There are no Western aid workers in the highly insecure area near the Somali border. WFP employs 61 local food monitors in the region, mostly through the Ogaden Welfare Society. However, Oxfam, Save the Children Fund and the UN Children's Fund, Unicef, and almost all of the major aid agencies are planning humanitarian interventions for the coming weeks.

The war with Eritrea is thought to have strongly influenced the West's tardy response to the crisis. But aid agencies reject this as a false argument. Ann O'Mahony of Irish charity Concern, said: "There is always this dilemma in any famine situation. But I don't think it's fair to hold the victims to ransom because of the actions of their government."
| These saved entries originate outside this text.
Definition abs_event (h : LogHeader) (es : list entry) (ev : event) : list entry :=
  match ev with
  | Append o => abs_obs h es o
  | Reject why at_ms => es ++ [ERej {| reason := why; rejected_at_ms := at_ms |}]
  | Crash k o =>
    if (k <=? String.length (record_line (entry_record (EObs o))))%nat then es
    else abs_obs h es o
  end.

Definition event_record (ev : event) : LogRecord :=
  match ev with
  | Append o | Crash _ o => entry_record (EObs o)
  | Reject why at_ms => RRejection {| reason := why; rejected_at_ms := at_ms |}
  end.

Lemma append_ok_refines d w es o :
  log_rep d w es → reads_back (entry_record (EObs o)) →
  ∃ d' w', keep_writer w (append_observation WriteOk w o d) = (d', w')
    ∧ w_path w' = w_path w ∧ w_header w' = w_header w
    ∧ log_rep d' w' (abs_obs (w_header w) es o) ∧ (∀ q, q ≠ w_path w → d' !! q = d !! q).
Proof.
  intros Hrep Hr. pose proof (append_refines d w es o WriteOk Hrep) as Ha. unfold abs_obs.
  destruct (abs_append _ _ _) as [[es' []]|e].
  - destruct Ha as (Ho & Hb & -> & Hnin & ->). eexists _, _. split; [done|]. cbn.
    split_and!; [done|done|by apply log_rep_snoc|].
    intros q Hq. unfold append_bytes. by rewrite lookup_insert_ne.
  - destruct Ha as [-> ->]. by eexists _, _.
  - rewrite Ha. by eexists _, _.
Qed.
Before the war, the UN shipped 75 per cent of its food through the Eritrean port of Assab. Now it must use the more distant and smaller port at Djibouti, in the neighbouring republic. This week, Ethiopia turned down an offer by Eritrea to use Assab for landing food aid as a "public relations gimmick", claiming that Eritrea had stolen thousands of tons of food from the same port in the past.

Despite persistent warnings from the UN since Christmas, Western attention was only focused on the looming famine this week when the Ethiopian Foreign Minister, Seyoum Mesfin, accused the world of waiting to see "pictures of skeletons" before responding to his country's cry for help. Sir Bob Geldof, who founded Live Aid in response to the 1984 Ethiopian famine, joined in the criticism. He accused the European Union of complacency but praised the speed of the US response.

Further donations were pledged yesterday, with Canada promising $6m (£3.75m) of aid, Ireland $60,000 and Greece $20,0000. France donated 6,000 tons of food aid to the WFP appeal for the region.

Berhane Gizaw, of Ethiopia's Disaster Prevention and Preparedness Commission (DPPC), said yesterday that final arrangements were being made to ship 13,000 tons of food to the worst affected areas. More than 100 locally owned trucks would start transporting the food this weekend, he said, adding that despite pockets of hunger, mainly in the Gode area, "the situation now is not very desperate as such. A major crisis can be averted if there are pledges now."

Mr Berhane said part of the problem was that stocks at the government's emergency food reserve, to which donors contribute, had fallen from a capacity of 400,000 tons to just 30,000 tons as a result of shortages over the last year.

* Critical vaccination and nutrition programs for women and children in drought-stricken Ethiopia are at serious risk because donors are not providing money, the United Nations Children's Fund, Unicef, said yesterday. The agency appealed for $4.7m (nearly £3m) for emergency schemes linked to the drought. A spokeswoman, Lynn Geldof, said that some donations in kind had been received, but no money.

The agency has allocated an emergency loan of almost $500,000 as a temporary solution to the funding shortfall, but says that is not enough. "We are talking of over one million children at high risk of acute malnutrition," said Rodney Phillips, a senior program officer for Unicef in Ethiopia.

Unicef says that donors who are providing money for food in Ethiopia should also remember non-food needs. The agency is planning a major administration of vitamin A and is also providing high-protein biscuits and rehydration salts.